▸ **WORK TO BE COMPLETED**
Lines with the word "callIdCount": copy all of them from the entries below.

(Saved data entries)
━━━━━━━━━━

(* ===== verification/TranscriptIntegrity.v ===== *)
(** * Tool-call transcripts: inspection and repair

    packages/agent/src/tool-transcript-integrity.ts, and the result envelope of
    packages/agent/src/types.ts. A message keeps the fields these functions
    read; a [Map] is its list of entries in insertion order. [Date.now()] is
    the parameter [now], indexed by the number of results appended so far. *)

From Stdlib Require Import String ZArith QArith Lia Permutation.
From stdpp Require Import base list option strings sets.
From S2P Require Import Prelude JsString JsValue.

Open Scope nat_scope.
Open Scope list_scope.

(** ** The result envelope (types.ts) *)

Inductive ToolCallDisposition : Type :=
| completed
| failed
| blocked
| aborted
| timeout
| skipped.

Definition disposition_str (d : ToolCallDisposition) : string :=
  match d with
  | completed => "completed"
  | failed => "failed"
  | blocked => "blocked"
  | aborted => "aborted"
  | timeout => "timeout"
  | skipped => "skipped"
  end.

Definition TOOL_RESULT_ENVELOPE_SCHEMA : string := "tool-result/v2".

Record ToolResultEnvelopeInput : Type := {
  synthetic : bool;
  disposition : ToolCallDisposition;
  env_reason : option string;
  timeoutMs : option jsnum;
  executionStarted : bool;
}.

Definition is_bool (v : jsval) : bool :=
  match v with
  | JBool _ => true
  | _ => false
  end.

Definition is_record (v : jsval) : bool :=
  match v with
  | JObject _ => true
  | _ => false
  end.

Definition is_str (v : jsval) (s : string) : bool :=
  match v with
  | JString t => String.eqb t s
  | _ => false
  end.

Definition opt_string_ok (v : jsval) : bool :=
  match v with
  | JUndefined | JString _ => true
  | _ => false
  end.

Definition opt_positive_ok (v : jsval) : bool :=
  match v with
  | JUndefined => true
  | JNumber (NumFin q) => negb (Qle_bool q 0)
  | _ => false
  end.

Definition isToolResultEnvelope (value : jsval) : bool :=
  if negb (is_record value)
     || negb (is_str (get_prop "schema" value) TOOL_RESULT_ENVELOPE_SCHEMA)
     || negb (is_bool (get_prop "synthetic" value))
     || negb (is_bool (get_prop "executionStarted" value))
     || negb (opt_string_ok (get_prop "reason" value))
     || negb (opt_positive_ok (get_prop "timeoutMs" value))
  then false
  else
    let synth := is_true (get_prop "synthetic" value) in
    let started := is_true (get_prop "executionStarted" value) in
    let no_timeout := is_undefined (get_prop "timeoutMs" value) in
    match get_prop "disposition" value with
    | JString d =>
        if String.eqb d "completed" then negb synth && started && no_timeout
        else if String.eqb d "failed" then (started || synth) && no_timeout
        else if String.eqb d "blocked" || String.eqb d "skipped"
        then synth && negb started && no_timeout
        else if String.eqb d "aborted" then synth && no_timeout
        else if String.eqb d "timeout" then synth && started && negb no_timeout
        else false
    | _ => false
    end.

(** The object literal of [createToolResultEnvelope]. *)
Definition envelope_value (input : ToolResultEnvelopeInput) : jsval :=
  JObject ([("schema", JString TOOL_RESULT_ENVELOPE_SCHEMA);
            ("synthetic", JBool (synthetic input));
            ("disposition", JString (disposition_str (disposition input)))]
           ++ match env_reason input with
              | None => []
              | Some r => [("reason", JString r)]
              end
           ++ match timeoutMs input with
              | None => []
              | Some n => [("timeoutMs", JNumber n)]
              end
           ++ [("executionStarted", JBool (executionStarted input))]).

Definition createToolResultEnvelope (input : ToolResultEnvelopeInput) : result string jsval :=
  let envelope := envelope_value input in
  if negb (isToolResultEnvelope envelope)
  then Err ("Invalid " ++ TOOL_RESULT_ENVELOPE_SCHEMA ++ " "
            ++ disposition_str (disposition input) ++ " envelope")%string
  else Ok envelope.

(** ** Messages *)

Record ToolCall : Type := {
  tc_id : string;
  tc_name : string;
}.

Inductive Block : Type :=
| ToolCallBlock (call : ToolCall)
| OtherBlock (value : jsval).

Record ToolResultMessage : Type := {
  toolCallId : string;
  toolName : string;
  tr_content : jsval;
  details : jsval;
  isError : bool;
  timestamp : jsnum;
}.

Inductive AgentMessage : Type :=
| AssistantMsg (content : list Block)
| ToolResultMsg (m : ToolResultMessage)
| OtherMsg (role : string) (payload : jsval).

Definition message_calls (content : list Block) : list ToolCall :=
  omap (fun b => match b with
                 | ToolCallBlock c => Some c
                 | OtherBlock _ => None
                 end) content.

(** ** Reports *)

Inductive TranscriptIntegrityIssueKind : Type :=
| missing_result
| duplicate_result
| orphan_result
| duplicate_call_id
| interleaved_non_result.

Definition issue_kind_str (k : TranscriptIntegrityIssueKind) : string :=
  match k with
  | missing_result => "missing_result"
  | duplicate_result => "duplicate_result"
  | orphan_result => "orphan_result"
  | duplicate_call_id => "duplicate_call_id"
  | interleaved_non_result => "interleaved_non_result"
  end.

Record TranscriptIntegrityIssue : Type := {
  issue_kind : TranscriptIntegrityIssueKind;
  issue_id : string;
  issue_name : option string;
}.

Record TranscriptIntegrityReport : Type := {
  ok : bool;
  issues : list TranscriptIntegrityIssue;
}.

Inductive RepairError : Type :=
| TranscriptIntegrityError (message : string) (report : TranscriptIntegrityReport)
| EnvelopeTypeError (message : string).

(** ** Accounting of the identifiers *)

Record IdCounts : Type := {
  callIdCount : list (string * nat);
  resultIdCount : list (string * nat);
  callToolName : list (string * string);
}.

Definition increment (key : string) (m : list (string * nat)) : list (string * nat) :=
  map_set key (default 0 (map_get key m) + 1) m.

Definition count_call (st : IdCounts) (c : ToolCall) : IdCounts :=
  {| callIdCount := increment (tc_id c) (callIdCount st);
     resultIdCount := resultIdCount st;
     callToolName := if map_has (tc_id c) (callToolName st) then callToolName st
                     else map_set (tc_id c) (tc_name c) (callToolName st) |}.

Definition count_message (st : IdCounts) (m : AgentMessage) : IdCounts :=
  match m with
  | AssistantMsg content => foldl count_call st (message_calls content)
  | ToolResultMsg r =>
      {| callIdCount := callIdCount st;
         resultIdCount := increment (toolCallId r) (resultIdCount st);
         callToolName := callToolName st |}
  | OtherMsg _ _ => st
  end.

Definition count_ids (messages : list AgentMessage) : IdCounts :=
  foldl count_message {| callIdCount := []; resultIdCount := []; callToolName := [] |} messages.

Definition mk_issue (k : TranscriptIntegrityIssueKind) (id : string) (name : option string)
    : TranscriptIntegrityIssue := {| issue_kind := k; issue_id := id; issue_name := name |}.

━━━━━━━━━━

▸ **SOLUTION FOR THIS PROBLEM**
  callIdCount : list (string * nat);
  {| callIdCount := increment (tc_id c) (callIdCount st);
      {| callIdCount := callIdCount st;
  foldl count_message {| callIdCount := []; resultIdCount := []; callToolName := [] |} messages.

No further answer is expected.